- AIM OF THE EXERCISE -
Print all of the data exactly as written.

- EXTRACTED MATERIAL -
'''

Lemma copyMRs_witness : ∃ s', copyMRs tA 0x100000 tB 0x200000 6 ex_state = Done 6 s' ∧
  ∀ i, 0 ≤ i < 6 → msg_word s' tB 0x200000 i = msg_word ex_state tA 0x100000 i.
Proof.
  destruct ex_tA as (t & Ht & _). destruct (tcbs ex_state !! tB) as [r|] eqn:Hr; [|done].
  destruct (copyMRs_ok ex_state tA 0x100000 tB 0x200000 6 t r) as (k & s' & E & -> & Hm & _); try done; [|by exists s'].
  change n_msgRegisters with 4. lia.
Defined.
End example.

'''

- SOLUTION TO THE EXERCISE -
Lemma copyMRs_witness : ∃ s', copyMRs tA 0x100000 tB 0x200000 6 ex_state = Done 6 s' ∧
  ∀ i, 0 ≤ i < 6 → msg_word s' tB 0x200000 i = msg_word ex_state tA 0x100000 i.
Proof.
  destruct ex_tA as (t & Ht & _). destruct (tcbs ex_state !! tB) as [r|] eqn:Hr; [|done].
  destruct (copyMRs_ok ex_state tA 0x100000 tB 0x200000 6 t r) as (k & s' & E & -> & Hm & _); try done; [|by exists s'].
  change n_msgRegisters with 4. lia.
Defined.
End example.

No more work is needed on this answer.